Edelmetalle

Der Goldpreis dürfte sich verhalten entwickeln

Trotz weltweiter Coronakrise ist der Goldpreis recht niedrig. Er leidet vor allem darunter, dass Risikoaktiva unter anderem wegen der Rally an den Aktienmärkten derzeit wesentlich attraktiver sind.

Der Goldpreis dürfte sich verhalten entwickeln

Die Welt befindet sich mit der Coronavirus-Pandemie in der schwersten Krise seit dem Zweiten Weltkrieg. Allerorten herrscht Unsicherheit, und aktuell droht auch noch die Inflation aus dem Ruder zu laufen. Davon müsste eigentlich der Goldpreis in einem hohen Maße profitieren, was er allerdings gegenwärtig nicht tut. Auf Sicht von einem Jahr hat sich das gelbe Metall in Dollar gerechnet um 6% verbilligt, in Euro gerechnet um lediglich 2% verteuert.

Damit stellt sich die Frage, weshalb der Goldpreis derart niedrig ist und ob diese Schwäche anhalten wird. An der Nachfrage nach physischem Gold für Industrie und Schmuck liegt es nicht. Diese war in den ersten Pandemiewellen des Jahres 2020 zwar deutlich zurückgegangen. Sie hat sich seither aber wieder deutlich erholt, wenngleich sie noch nicht wieder das Niveau des letzten Vor-Pandemie-Jahres 2019 erreicht hat. So betrug die Schmucknachfrage im dritten Quartal 2021 rund 442,6 Tonnen, verglichen mit lediglich 244,5 Tonnen im zweiten Quartal 2020 als Folge der ersten Pandemiewelle. Im letzten Jahresviertel 2019 hatte sie freilich noch 589,2 Tonnen betragen. Die Nachfrage aus der Industrie ist mit aktuell 83,8 Tonnen bzw. 68,1 Tonnen im zweiten Quartal 2020 weniger bedeutsam für den Goldpreis.

Den wesentlichen Unterschied macht die Investmentnachfrage aus. Sie lag in den drei Monaten per Ende September 2021 bei gerade einmal 283,8 Tonnen, verglichen mit 556,3 Tonnen im ersten Quartal 2020. Gold ist also bei Finanzinvestoren unbeliebt. Der Hauptgrund liegt darin, dass das nicht verzinsliche Gold gegenüber Risikoaktiva relativ unattraktiv ist – in einer Welt, die durch die Flutung der Finanzmärkte seitens der Notenbanken und enorme fiskalische Impulse der Regierungen gekennzeichnet ist, was beispielsweise die Aktienmärkte stark antreibt. Nach Einschätzung der meisten Analysten bleibt das Marktumfeld für Aktien weiter positiv, und die Rally an den Aktienmärkten dürfte weitergehen. Mit dem gegenwärtig laufenden Versuch der Normalisierung der Geldpolitik, den die amerikanische Notenbank Fed als erste der großen Zentralbanken begonnen hat, könnten zudem die Zinsen an den Anleihemärkten steigen, was die relative Attraktivität von Gold weiter senkt. Zwar ist derzeit die Inflation in den USA und der Eurozone so hoch wie seit zehn Jahren nicht mehr, aber auch die Funktion des Inflationsschutzes ist aus Sicht vieler Anleger derzeit nicht von zentraler Bedeutung, da die meisten Ökonomen die Meinung vertreten, dass es sich bei der hohen Geldentwertung nur um ein temporäres Phänomen handelt.

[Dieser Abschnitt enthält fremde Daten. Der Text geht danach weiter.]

(** ['sum'] and ['count'] of the [gdp_billions] column see one more cell:
    a missing value is skipped by both. *)
Definition observe (v : option Q) (g : state_summary) : state_summary :=
  match v with
  | None => g
  | Some q =>
      {| sum_state_code := sum_state_code g;
         sum_year := sum_year g;
         total_gdp := (total_gdp g + q)%Q;
         num_counties := S (num_counties g) |}
  end.

Definition empty_group (k : key) : state_summary :=
  {| sum_state_code := fst k; sum_year := snd k;
     total_gdp := 0%Q; num_counties := 0%nat |}.

(** A cell enters the group of its key, opening the group at need. *)
Fixpoint add_cell (k : key) (v : option Q) (gs : list state_summary)
  : list state_summary :=
  match gs with
  | [] => [observe v (empty_group k)]
  | g :: t =>
      if key_eqb (summary_key g) k then observe v g :: t
      else g :: add_cell k v t
  end.

Definition add_row (gs : list state_summary) (r : county_record)
  : list state_summary :=
  match key_of r with
  | Some k => add_cell k (gdp_billions r) gs
  | None => gs
  end.

(** The groups, one pass over the rows in order. *)
Definition group_rows (rows : list county_record) : list state_summary :=
  fold_left add_row rows [].

(** [groupby] sorts the groups by key. *)
Definition key_leb (g1 g2 : state_summary) : bool :=
  match String.compare (sum_state_code g1) (sum_state_code g2) with
  | Lt => true
  | Gt => false
  | Eq => match Qcompare (sum_year g1) (sum_year g2) with
          | Gt => false
          | _ => true
          end
  end.
Definition GetDCNodesPerRacksFromName cc (dctarget : string) : bool * Z :=
  if bool_decide (GetDCSize cc < 1) then (false, NodesPerRacks (cc_Spec cc))
  else default (false, NodesPerRacks (cc_Spec cc))
    (find_map (λ dc,
       if dctarget == GetDCName cc dc then Some (true, getDCNodesPerRacksFromIndex cc dc) else None)
     (seq 0 (GetDCSize cc))).

Definition FindDCWithNodesTo0 cc : bool * string * nat :=
  default (false, "", 0)
    (find_map (λ dc,
       if bool_decide (getDCNodesPerRacksFromIndex cc dc = 0%Z)
       then Some (true, GetDCName cc dc, dc) else None)
     (seq 0 (GetDCSize cc))).

Definition IsValidDC cc (dcName : string) : bool :=
  existsb (λ d, dc_Name d == dcName) (topology cc).

Definition GetRemovedDCName cc oldCRD : string :=
  default ""
    (find_map (λ dc,
       let olddcName := GetDCName oldCRD dc in
       let dcName := GetDCName cc dc in
       if olddcName != dcName then Some olddcName else None)
     (seq 0 (GetDCSize oldCRD))).

(** [DCSlice.Remove] and [RackSlice.Remove]: the slice expressions panic past
    the end. *)
Definition Remove {A} (l : list A) (idx : nat) : outcome (list A) :=
  if bool_decide (idx < length l) then Ret (take idx l ++ drop (S idx) l) else Panic.

(** ** Storage settings of a data centre *)
Definition GetDataCapacityFromDCName cc (dcName : string) : outcome string :=
  let dcIndex := GetDCIndexFromDCName cc dcName in
  if bool_decide (0 ≤ dcIndex)%Z then
    dc ← getDCFromIndex cc dcIndex;
    mret match dc with
         | Some d => if dc_DataCapacity d != "" then dc_DataCapacity d else DataCapacity (cc_Spec cc)
         | None => DataCapacity (cc_Spec cc)
         end
  else mret (DataCapacity (cc_Spec cc)).

Definition GetDataStorageClassFromDCName cc (dcName : string) : outcome string :=
  let dcIndex := GetDCIndexFromDCName cc dcName in
  if bool_decide (0 ≤ dcIndex)%Z then
    dc ← getDCFromIndex cc dcIndex;
    mret match dc with
         | Some d => if dc_DataCapacity d != "" then dc_DataStorageClass d else DataStorageClass (cc_Spec cc)
         | None => DataStorageClass (cc_Spec cc)
         end
  else mret (DataStorageClass (cc_Spec cc)).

Und es gibt noch einen weiteren Aspekt, der nicht übersehen werden sollte. Eine klassische Funktion von Gold ist die Ermöglichung von Kapitalflucht aus Ländern mit Devisenkontrollen wie beispielsweise China. Dafür eignen sich aber inzwischen Kryptowährungen wie Bitcoin wesentlich besser. Mit Blick auf diese Faktoren ist davon auszugehen, dass die Flaute des Goldpreises weiter anhält und dass trotz des nicht absehbaren Endes der Pandemie ein deutlich ausgeprägter Aufwärtstrend beim Goldpreis eher nicht zu erwarten ist.